Silly season seagulls?

Sir, – In recent days we have been subjected to a spate of silly season scare stories about seagulls attacking dogs, terrorising sheep in Kerry, diving like Stukas on cross-country ramblers and cyclists and "colonising" entire fields. As the stories got bigger with the telling, imaginations run wild, fuelling even darker fears of the kind explored in Hitchcock's horror movie The Birds. Demands for culls have been doing the rounds on social media and in thousands of texts criss-crossing the land.

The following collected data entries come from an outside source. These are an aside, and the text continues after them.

(** * jg: a JSON lexer and parser skeleton (github.com/alexhholmes/jg)

    A shallow embedding of the Go packages [lexer] (token.go, lexer.go) and
    [parser] (document.go, parser.go), followed by the properties of the
    specification that were checked against them.  The module [lexer0]
    embeds the lexer.go whose [Next] returns the byte count alone, and
    [parser0] reads parser.go against it.

    Conventions.
    - A Go [int] or [rune] is a [Z].  The counters of the lexer move by at
      most a few units per call, so the 64-bit wrap-around of [int] is out of
      reach of any run and is not written out.
    - A Go [[]byte] is the list of its visible bytes together with the bytes
      of its backing array that lie between [len] and [cap] (field [spare]
      of the lexer): re-slicing past [len] is legal in Go up to [cap].
    - A Go [string] is a [string]; [string(b)] is [string_of_list_byte b].
    - A call either returns (with the state it leaves behind) or halts the
      process: [log.Fatalf], a run-time panic, or a loop that never ends. *)

From Stdlib Require Import ZArith Lia List Bool Strings.String Strings.Byte.
From stdpp Require Import gmap strings list.

#[local] Open Scope Z_scope.

(** ** Results of calls *)

(** Messages of [log.Fatalf], by format string, with their arguments. *)
Inductive fatal : Type :=
| Fatal_invalid_utf8 (line pos : Z)
    (* "Invalid UTF-8 character at %d:%d" *)
| Fatal_unexpected_lexer (r : Z) (line pos : Z)
    (* "Unexpected lexer %s at %d:%d" *)
| Fatal_object_EOF (line col : Z)
    (* "unexpected EOF at line %d column %d" *)
| Fatal_expected_colon (line col : Z)
    (* "unexpected lexer at line %d column %d: expected colon" *)
| Fatal_element_exists (name : string)
    (* "element with name %s already exists" *)
| Fatal_root (line pos : Z)
    (* "unexpected token at line %d column %d: must be object or array" *)
| Fatal_EOF (line pos : Z)
    (* "Unexpected EOF at %d:%d" *)
| Fatal_unexpected_token (r : Z) (line pos : Z)
    (* "Unexpected token %s at %d:%d" *).

(** Run-time panics of Go. *)
Inductive panic : Type :=
| slice_bounds_out_of_range
| index_out_of_range
| assignment_to_entry_in_nil_map
| nil_pointer_dereference.

Inductive halt : Type :=
| Fatalf (m : fatal)
| Panic (p : panic)
| Diverges.   (* the fuel of a loop ran out *)

Inductive result (St A : Type) : Type :=
| Ret (a : A) (s : St)
| Halt (h : halt).
Arguments Ret {St A} a s.
Arguments Halt {St A} h.

(** State passing with halting. *)
Definition M (St A : Type) : Type := St -> result St A.

Definition ret {St A} (a : A) : M St A := fun s => Ret a s.
Definition bind {St A B} (c : M St A) (k : A -> M St B) : M St B :=
  fun s => match c s with
           | Ret a s' => k a s'
           | Halt h => Halt h
           end.
Definition get {St} : M St St := fun s => Ret s s.
Definition modify {St} (f : St -> St) : M St unit := fun s => Ret tt (f s).
Definition stop {St A} (h : halt) : M St A := fun _ => Halt h.
(** A partial operation of the run-time: [None] is the panic [p]. *)
Definition orPanic {St A} (p : panic) (o : option A) : M St A :=
  match o with
  | Some a => ret a
  | None => stop (Panic p)
  end.

Declare Scope go_scope.
Delimit Scope go_scope with go.
Notation "x <- c ;; k" := (bind c (fun x => k))
  (at level 62, c at next level, right associativity) : go_scope.
Notation "c ;;; k" := (bind c (fun _ => k))
  (at level 62, right associativity) : go_scope.

(** ** Package unicode/utf8 and unicode (Go standard library) *)

Abbreviation rune := Z (only parsing).
Definition RuneError : rune := 0xFFFD.

Definition byteZ (b : byte) : Z := Z.of_N (Byte.to_N b).
Definition len {A} (s : list A) : Z := Z.of_nat (length s).

(** [p[i]] once the length was checked; the default is never read. *)
Definition at_ (p : list byte) (i : nat) : Z := byteZ (nth i p x00).
(** [components.forEach] of the second version. *)
Lemma forEach_rects components rects paths :
  Forall2 (fun c q => bounding_rect cellSize roundedCorners c = Some q)
    components rects →
  for_each (fun component paths =>
    rect ← component_rect cellSize roundedCorners component;
    Some (paths +:+ rect)) components paths
  = Some (paths +:+ concat_strings (rect_markup <$> rects)).
Proof.
  intros H. revert paths.
  induction H as [|c q components rects Hc _ IH]; intros paths; simpl.
  - by rewrite string_app_nil_r.
  - rewrite component_rect_bbox, bbox_rect_bounding, Hc. simpl.
    by rewrite IH, string_app_assoc.
Qed.
End rectangles.

(** ** The two versions of the exporter *)

Lemma for_each_related {A S1 S2 : Type} (R : S1 → S2 → Prop)
    (f : A → S1 → option S1) (g : A → S2 → option S2) (l : list A) :
  (∀ x s1 s2, R s1 s2 → option_Forall2 R (f x s1) (g x s2)) →
  ∀ s1 s2, R s1 s2 → option_Forall2 R (for_each f l s1) (for_each g l s2).
Proof.
  intros Hstep. induction l as [|x l IH]; intros s1 s2 HR; simpl.
  - by constructor.
  - destruct (Hstep x s1 s2 HR) as [t1 t2 Ht|]; simpl; [by apply IH|constructor].
Qed.

Section versions.
Context (rows cols : nat) (cellSize roundedCorners : Z) (matrix : Matrix).

Lemma scan_cell_collect_cell r c s1 s2 :
  written cellSize roundedCorners s1 s2 →
  option_Forall2 (written cellSize roundedCorners)
    (scan_cell rows cols cellSize roundedCorners matrix r c s1)
    (collect_cell rows cols matrix r c s2).
Proof.
  destruct s1 as [visited path], s2 as [visited2 components].
  intros [Hv (rects & Hrects & Hpath)]. simpl in Hv, Hrects, Hpath. subst.
  unfold scan_cell, collect_cell.
  destruct (mget matrix r c && negb (mget visited2 r c)).
  - destruct (floodFill _ _ _ _ _ _ _) as [[visited' component]|];
      [|constructor].
    cbn [mbind option_bind]. case_decide as Hlen.
    + destruct (bounding_rect_is_Some cellSize roundedCorners component)
        as [q Hq]; [by destruct component; [simpl in Hlen; lia|]|].
      rewrite bbox_rect_bounding, Hq. simpl. constructor.
      split; [done|]. exists (rects ++ [q]). split.
      * apply Forall2_app; [done|]. by constructor.
      * cbn [snd]. rewrite fmap_app.
        change (rect_markup <$> [q]) with [rect_markup q].
        by rewrite concat_strings_snoc.
    + constructor. split; [done|]. by exists rects.
  - constructor. split; [done|]. by exists rects.
Qed.

Lemma scan_collect :
  option_Forall2 (written cellSize roundedCorners)
    (for_each (fun r st =>
       for_each (fun c st =>
         scan_cell rows cols cellSize roundedCorners matrix r c st)
         (seq 0 cols) st)
       (seq 0 rows) (new_matrix rows cols, EmptyString))
    (for_each (fun r st =>
       for_each (fun c st => collect_cell rows cols matrix r c st)
         (seq 0 cols) st)
       (seq 0 rows) (new_matrix rows cols, [])).
Proof.
  rewrite (for_each_cells
    (fun r c st => scan_cell rows cols cellSize roundedCorners matrix r c st)).
  rewrite (for_each_cells (fun r c st => collect_cell rows cols matrix r c st)).
  apply for_each_related.
  - intros p s1 s2. apply scan_cell_collect_cell.
  - split; [done|]. exists []. split; [constructor|done].
Qed.
End versions.

(** The second version returns what the first returns, on every input. *)
Lemma generateSVG_2_eq (grid : Grid) (cols rows : nat) (roundedCorners cellSize : Z) :
  generateSVG_2 grid cols rows roundedCorners cellSize
  = generateSVG grid cols rows roundedCorners cellSize.
Proof.
  unfold generateSVG_2, generateSVG, findComponents.
  destruct (0 <? roundedCorners); [|done].
  destruct (scan_collect rows cols cellSize roundedCorners
              (build_matrix grid rows cols))
    as [[visited path] [visited2 components] [_ (rects & Hrects & Hpath)]|];
    [|done].
  simpl in Hrects, Hpath. cbn [mbind option_bind].
  rewrite (forEach_rects cellSize roundedCorners components rects) by done.
  cbn [mbind option_bind]. by rewrite Hpath.
Qed.

(** The rounded branch: the components are those of the filled cells,
    and the document holds the rectangle over the bounding box of each,
    in the order of the components. *)
Lemma generateSVG_rounded (grid : Grid) (cols rows : nat)
    (roundedCorners cellSize : Z) :
  0 < roundedCorners →
  ∃ components rects,
    findComponents rows cols (build_matrix grid rows cols) = Some components ∧
    found_components (filled grid rows cols) components ∧
    Forall2 (covers_bounding_box cellSize roundedCorners) components rects ∧
    generateSVG grid cols rows roundedCorners cellSize
      = Some (document_markup cols rows cellSize rects).
Proof.
  intros Hr.
  destruct (findComponents_scan rows cols (build_matrix grid rows cols))
    as (visited & components & Hfind & Hinv).
  pose proof (scan_inv_found_components rows cols _ (filled grid rows cols)
                visited components (marked_build_matrix rows cols grid) Hinv)
    as Hfound.
  pose proof (generateSVG_2_eq grid cols rows roundedCorners cellSize) as Heq.
  unfold generateSVG_2 in Heq. rewrite (proj2 (Z.ltb_lt _ _) Hr), Hfind in Heq.
  cbn [mbind option_bind] in Heq.
  assert (∃ rects,
    Forall2 (fun c q => bounding_rect cellSize roundedCorners c = Some q)
      components rects) as [rects Hrects].
  { pose proof (fc_components _ _ Hfound) as Hcomps. clear -Hcomps.
    induction Hcomps as [|c components [Hne _] _ [rects IH]]; [by exists []|].
    destruct (bounding_rect_is_Some cellSize roundedCorners c Hne) as [q Hq].
    exists (q :: rects). by constructor. }
  rewrite (forEach_rects cellSize roundedCorners components rects) in Heq by done.
  exists components, rects. split; [done|]. split; [done|]. split.
  - eapply Forall2_impl; [exact Hrects|]. intros c q. apply bounding_rect_covers.
  - by rewrite <- Heq.
Qed.

(** The flat branch: one plain rectangle per filled cell, in row-major
    order. *)
Lemma cell_rects_filter (grid : Grid) (cols rows : nat) (cellSize : Z) :
  cell_rects grid cols rows cellSize
  = concat_strings
      (rect_markup <$>
        (cell_rect cellSize <$>
          filter (fun p => truthy (grid_cell grid p.1 p.2) = true) (cells rows cols))).
Proof.
  unfold cell_rects.
  rewrite (for_loop_cells (fun r c rects =>
    if truthy (grid_cell grid r c)
    then rects +:+ rect_plain (Z.of_nat c * cellSize) (Z.of_nat r * cellSize)
                     cellSize cellSize
    else rects)).
  enough (∀ l acc,
    for_loop (fun p rects =>
      if truthy (grid_cell grid p.1 p.2)
      then rects +:+ rect_plain (Z.of_nat p.2 * cellSize) (Z.of_nat p.1 * cellSize)
                       cellSize cellSize
      else rects) l acc
    = acc +:+ concat_strings
        (rect_markup <$>
          (cell_rect cellSize <$>
            filter (fun p => truthy (grid_cell grid p.1 p.2) = true) l))) as H
    by apply H.
  induction l as [|p l IH]; intros acc; simpl.
  - by rewrite string_app_nil_r.
  - rewrite IH, filter_cons. destruct (truthy (grid_cell grid p.1 p.2)) eqn:Ht.
    + rewrite decide_True by done. simpl. by rewrite <- string_app_assoc.
    + by rewrite decide_False by done.
Qed.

Let’s not get carried away by anti-gull hysteria. This breathtakingly beautiful creature is part of the fabric of the planet’s avian environment, a graceful bird that occupies a special place in the literature and folklore of many island nations. Gulls add a musical resonance to a walk along a coastline or the country roads a little further inland. The seas and oceans of the world would be dull indeed without them. In Ireland they are a protected species and that status should not be altered in the slightest. Bird-brained calls for culls are motivated by ignorance of their intrinsic value to the ecosystem, their remarkable intelligence and highly evolved social structures.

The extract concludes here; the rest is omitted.